(Beginning of DATA FOR PROCESSING)

(** ** Every step of the server's state *)

Lemma oc_send b s c m : outcast b s -> outcast b (send s c m).
Proof. intros H. eapply outcast_talks; [apply send_talks, H | done]. Qed.
Lemma oc_broadcast b s m e : outcast b s -> outcast b (broadcast s m e).
Proof. intros H. eapply outcast_talks; [apply broadcast_to_talks, H | done]. Qed.
Lemma oc_broadcast_filtered b s m c e : outcast b s -> outcast b (broadcast_filtered s m c e).
Proof. intros H. eapply outcast_talks; [apply broadcast_filtered_talks, H | done]. Qed.
Lemma oc_resync b s before t : outcast b s -> outcast b (resync_visibility s before t).
Proof. intros H. eapply outcast_talks; [apply resync_visibility_talks, H | done]. Qed.
Lemma oc_eject b s v r : outcast b s -> outcast b (eject s v r).2.
Proof. intros H. eapply outcast_talks; [apply eject_talks, H | done]. Qed.
Lemma oc_remove b s c : outcast b s -> outcast b (State.remove s c).2.
Proof. intros H. apply outcast_clients; [done|]. intros k x [_ Hx]%lookup_delete_Some. by exists x. Qed.
Lemma oc_close b s e c r : outcast b s -> outcast b (close_transport s e c r).
Proof. by apply outcast_same. Qed.

(** Only a login under the fingerprint itself could bring it back. *)
Lemma oc_admit b s i n q : fingerprint i <> ban_fingerprint b -> outcast b s -> outcast b (admit_client s i n q).2.
Proof.
  intros Hne Ho. unfold admit_client. repeat (case_match; try done). cbn. destruct Ho as [Hk Hf Hg]. split; cbn; [| done |].
  - by intros id e [[<- <-] | [_ He]]%lookup_insert_Some; [|apply Hk].
  - by intros id e [[<- <-] | [_ He]]%lookup_insert_Some; [|apply (Hg id)].
Qed.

(End of DATA FOR PROCESSING)

Print out all the entries above exactly.

## EXERCISE ANSWER:
(** ** Every step of the server's state *)

Lemma oc_send b s c m : outcast b s -> outcast b (send s c m).
Proof. intros H. eapply outcast_talks; [apply send_talks, H | done]. Qed.
Lemma oc_broadcast b s m e : outcast b s -> outcast b (broadcast s m e).
Proof. intros H. eapply outcast_talks; [apply broadcast_to_talks, H | done]. Qed.
Lemma oc_broadcast_filtered b s m c e : outcast b s -> outcast b (broadcast_filtered s m c e).
Proof. intros H. eapply outcast_talks; [apply broadcast_filtered_talks, H | done]. Qed.
Lemma oc_resync b s before t : outcast b s -> outcast b (resync_visibility s before t).
Proof. intros H. eapply outcast_talks; [apply resync_visibility_talks, H | done]. Qed.
Lemma oc_eject b s v r : outcast b s -> outcast b (eject s v r).2.
Proof. intros H. eapply outcast_talks; [apply eject_talks, H | done]. Qed.
Lemma oc_remove b s c : outcast b s -> outcast b (State.remove s c).2.
Proof. intros H. apply outcast_clients; [done|]. intros k x [_ Hx]%lookup_delete_Some. by exists x. Qed.
Lemma oc_close b s e c r : outcast b s -> outcast b (close_transport s e c r).
Proof. by apply outcast_same. Qed.

(** Only a login under the fingerprint itself could bring it back. *)
Lemma oc_admit b s i n q : fingerprint i <> ban_fingerprint b -> outcast b s -> outcast b (admit_client s i n q).2.
Proof.
  intros Hne Ho. unfold admit_client. repeat (case_match; try done). cbn. destruct Ho as [Hk Hf Hg]. split; cbn; [| done |].
  - by intros id e [[<- <-] | [_ He]]%lookup_insert_Some; [|apply Hk].
  - by intros id e [[<- <-] | [_ He]]%lookup_insert_Some; [|apply (Hg id)].
Qed.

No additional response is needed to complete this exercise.